Deadline

My story ended where so many stories have ended over the course of the last two decades: with a man—in this case, my adoptive brother and best friend, Shaun—holding a gun to the base of my skull as the virus in my blood caused my body to betray me, transforming me from a living, thinking human being into something better suited for a horror movie. I remember the feeling of the hypodermic needle biting into my arm, and the cold, absolute dread as I watched the lights on the blood test unit as they went red, one after the other. I remember the look on Shaun’s face when he realized that this was it, this was really happening, and there wasn’t going to be any clever third-act solution that got me out of the van alive.

 

I remember the gun pressing against my skin. It was cool, and it was soothing, because it meant that Shaun was going to do his duty. No one was going to get hurt—no one who hadn’t been hurt already. This was something we’d never planned for. I always knew that one day he’d push his luck too far, and I’d lose him. Neither of us ever dreamed that he’d be the one losing I wanted to tell him it would be okay.
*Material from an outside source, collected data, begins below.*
(* ===== verification/MrCache.v ===== *)
(** * nccl_ofi_mr.c, nccl_ofi_mr.h: the memory registration cache

    A sorted array of pointers to registration entries. The array is a list
    with the length that was allocated, a NULL pointer in it is [None];
    reading through NULL and writing past the array give [None].

    The theorems show that lookup finds a registration exactly when one covers
    the pages asked for, that every history of inserts, lookups and deletes
    counts users per handle correctly, and what the two allocation failures of
    insert leave behind. *)

From Stdlib Require Import Sorting.Sorted.
From S2P Require Import Prelude OfiMath.

Module MrCache.

(** ** Data *)

(** Cache keys; the invalid type is unreachable in the code. *)
Inductive nccl_ofi_mr_ckey :=
| NCCL_OFI_MR_CKEY_IOVEC (iov_base iov_len : Z)
| NCCL_OFI_MR_CKEY_DMABUF (fd off len base_addr : Z).

Record nccl_ofi_reg_entry_t := mk_entry {
  addr : Z;
  pages : Z;
  refcnt : Z;
  handle : Z;
}.

Record nccl_ofi_mr_cache_t := mk_cache {
  slots : list (option nccl_ofi_reg_entry_t);
  system_page_size : Z;
  size : Z;
  used : Z;
  hit_count : Z;
  miss_count : Z;
}.

Definition set_slots s u c :=
  mk_cache s (system_page_size c) (size c) u (hit_count c) (miss_count c).

(** ** Operations *)

Definition nccl_ofi_mr_ckey_mk_vec (iov_base iov_len : Z) : nccl_ofi_mr_ckey :=
  NCCL_OFI_MR_CKEY_IOVEC iov_base iov_len.

Definition nccl_ofi_mr_ckey_mk_dmabuf (fd off len base_addr : Z) : nccl_ofi_mr_ckey :=
  NCCL_OFI_MR_CKEY_DMABUF fd off len base_addr.

Definition nccl_ofi_mr_ckey_baseaddr (ckey : nccl_ofi_mr_ckey) : Z :=
  match ckey with
  | NCCL_OFI_MR_CKEY_IOVEC base _ => base
  | NCCL_OFI_MR_CKEY_DMABUF _ off _ base => u64 (base + off)
  end.

Definition nccl_ofi_mr_ckey_len (ckey : nccl_ofi_mr_ckey) : Z :=
  match ckey with
  | NCCL_OFI_MR_CKEY_IOVEC _ len => len
  | NCCL_OFI_MR_CKEY_DMABUF _ _ len _ => len
  end.

(** [calloc_slots] says whether the array of NULL pointers could be had. *)
Definition nccl_ofi_mr_cache_init (calloc_cache calloc_slots : bool) (mutex_init : Z)
    (init_num_entries page_size : Z) : option nccl_ofi_mr_cache_t :=
  if init_num_entries =? 0 then None
  else if page_size =? 0 then None
  else if negb calloc_cache then None
  else if negb calloc_slots then None
  else if negb (mutex_init =? 0) then None
  else Some (mk_cache (replicate (Z.to_nat init_num_entries) None) page_size init_num_entries 0 0 0).

Definition compute_page_address (a sz page_size : Z) : Z * Z :=
  let page_addr := Z.land a (u64 (- page_size)) in
  (page_addr, u64 (a + sz - page_addr + page_size - 1) / page_size).

(** The test of both loops for an entry at or below [page_addr]. *)
Definition entry_covers (page_size page_addr npages : Z) (e : nccl_ofi_reg_entry_t) : bool :=
  (page_addr >=? addr e) && (u64 ((page_addr - addr e) / page_size + npages) <=? pages e).
(** One set changes within its own memory. *)
Lemma tables_replace X X' m m' cs1 c c' cs2 S T :
  tables X m (cs1 ++ c :: cs2) -> rep m' (cset c') (cts c') (ckv c') -> NoDup (ckv c').*2 -> NoDup (cts c') -> local_to S T m m' ->
  (forall a, a ∈ S -> a ∈ X ++ (ckv c).*1) -> (forall t, t ∈ T -> (t ∈ cts c \/ mallocs m < t) /\ (is_Some (tbls m' !! t) -> t ∈ cts c')) -> (forall t, t ∈ cts c -> t ∈ T) ->
  X' ++ (ckv c').*1 ≡ₚ X ++ (ckv c).*1 -> (forall t, t ∈ cts c' -> t ∈ T /\ t <= mallocs m') ->
  tables X' m' (cs1 ++ c' :: cs2).
Proof.
  intros Htb Hrep Hk Hnt Hlo HS HT Hold HX Hc'. assert (X' ++ addrs (cs1 ++ c' :: cs2) ≡ₚ X ++ addrs (cs1 ++ c :: cs2)) as Hperm by (rewrite !addrs_mid; by apply perm_mid).
  pose proof (tb_addrs _ _ _ Htb) as Hna. pose proof (tb_tabs _ _ _ Htb) as Hntb. pose proof (lo_mallocs _ _ _ _ Hlo) as Hmal. rewrite addrs_mid in Hna. rewrite tabs_mid in Hntb.
  assert (forall t, t ∈ tabs cs1 ++ tabs cs2 -> (t ∉ T) /\ 0 < t <= mallocs m) as Hother.
  { intros t Ht. pose proof (nodup_mid [] _ _ _ _ Hntb Ht) as Hnc. pose proof (tb_tbound _ _ _ Htb t) as Hb. rewrite tabs_mid, !elem_of_app in Hb. rewrite elem_of_app in Ht. split; [|apply Hb; tauto].
    intros HtT. destruct (HT t HtT) as [[Hin|Hlt] _]; [done|]. assert (0 < t <= mallocs m) by (apply Hb; tauto). lia. }
  split.
  - intros d [Hd|[->|Hd]%elem_of_cons]%elem_of_app; [|done|]; destruct (tb_rep _ _ _ Htb d) as [Hr Hkd]; [set_solver| |set_solver|]; (split; [|done]);
      (eapply rep_frame; [exact Hr|intros a Ha; apply (lo_hhs _ _ _ _ Hlo); intros Hin; apply HS in Hin; revert Hin; apply (nodup_mid _ _ _ _ _ Hna), elem_of_app
                         |intros t Ht; apply (lo_tbls _ _ _ _ Hlo), Hother, elem_of_app]); eauto using in_addrs, in_tabs.
  - rewrite Hperm, addrs_mid. done.
  - rewrite tabs_mid, Permutation_app_swap_app. rewrite Permutation_app_swap_app in Hntb. apply NoDup_app in Hntb as (_ & _ & Hn). apply NoDup_app. split_and!; [done| |done]. intros t Ht Hin. apply Hother in Hin as [Hin _]. by apply Hin, Hc'.
  - intros a. rewrite Hperm, <- (tb_hhs _ _ _ Htb a), <- !elem_of_dom, (lo_dom _ _ _ _ Hlo). done.
  - intros t Hs. rewrite tabs_mid, !elem_of_app. destruct (decide (t ∈ T)) as [HtT|HtT]; [right; left; by apply HT|]. rewrite (lo_tbls _ _ _ _ Hlo) in Hs by done. apply (tb_tbls _ _ _ Htb) in Hs. rewrite tabs_mid, !elem_of_app in Hs. naive_solver.
  - intros a. rewrite Hperm. intros Ha. apply (tb_bound _ _ _ Htb) in Ha. lia.
  - intros t. rewrite tabs_mid, !elem_of_app. intros Ht. destruct (decide (t ∈ cts c')) as [Hin|Hin].
    + destruct (Hc' t Hin) as [HtT Hle]. split; [|done]. pose proof (tb_mallocs _ _ _ Htb). destruct (HT t HtT) as [[Hc|Hlt] _]; [|lia]. apply (tb_tbound _ _ _ Htb). rewrite tabs_mid. set_solver.
    + destruct (Hother t) as [_ Hb]; [rewrite elem_of_app; tauto|lia].
  - pose proof (tb_mallocs _ _ _ Htb). lia.
Qed.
I wanted to lie to him. I couldn’t. There wasn’t time.

 

I remember starting to write. I remember thinking that this was it; this was my last chance to say anything I wanted to say to the world. This was the thing I was going to be judged on, now and forever.

 

I remember feeling my mind start to go. I remember the fear.

 

I remember the sound of Shaun pulling the trigger.

 

By all rights, I shouldn’t remember anything after that because that’s where my story ended. Curtain down, save file, that’s a wrap. Once the bullet hits the spinal cord, you’re out, you’re done, you don’t have to worry about this shit anymore. You definitely shouldn’t find yourself waking up in a room that looks suspiciously like a CDC holding facility, with no one to talk to but some unidentified voice on the other side of a one-way mirror. So what the hell did I do to get so lucky?

 

The room was practically barren, containing nothing but a bed with white blankets and a rounded white bedside table—bolted to the floor, of course. Wouldn’t do to have the mysteriously resurrected dead journalist throwing things at the mirror that took up most of one wall. The only wall with a door, naturally. It was locked. I’d tried the knob, and then I’d searched the walls around it for a blood test unit, in the vain hope that checking out clean would make the locks let go and release me. There weren’t any. That was chilling all by itself. I grew up in a post-Rising world, one where blood tests and the threat of infection are a part of daily life. I’m sure I’d been in sealed rooms without testing units before. I had to have been. I just couldn’t remember any.

 

There was something else the room was lacking: clocks, or windows, or anything else that might let me know how much time had passed since I woke up, much less how much time had passed before I woke up. There was a voice from the speaker above the mirror when I first woke up, an unfamiliar voice that asked my name and what the last thing I remembered was. I’d answered him—“My name is Georgia Mason. What the fuck is going on here?”—and then he went away, cutting off communication without answering my question. That might have been ten minutes ago. It might have been ten hours ago. The lights overhead glared steady and white, not so much as flickering as the seconds went slipping past.

 

That was another thing. The light was hard and white, the sort of industrial fluorescent lighting that’s been popular in medical facilities since long before the Rising. It should have been burning my eyes like acid by now. I was diagnosed with retinal Kellis-Amberlee when I was a kid, meaning that the same disease that causes the dead to rise had taken up permanent residence in my eyeballs. It gave me excellent low-light vision, and a tendency to get migraines if I so much as tried to watch normal television without my sunglasses on.

 

Well, I wasn’t wearing sunglasses, and it wasn’t like I could dim the lights in a room with no light switches or computer controls. Even if it had been only ten minutes since I woke, that was long enough for me to risk permanently damaging my eyesight, if not destroying it entirely. But my eyes didn’t even itch. All I felt was thirsty, and a vague, gnawing hunger in the pit of my stomach, like lunch might be a good idea sometime soon. There was no headache. I honestly couldn’t decide wheter or not that was a good sign.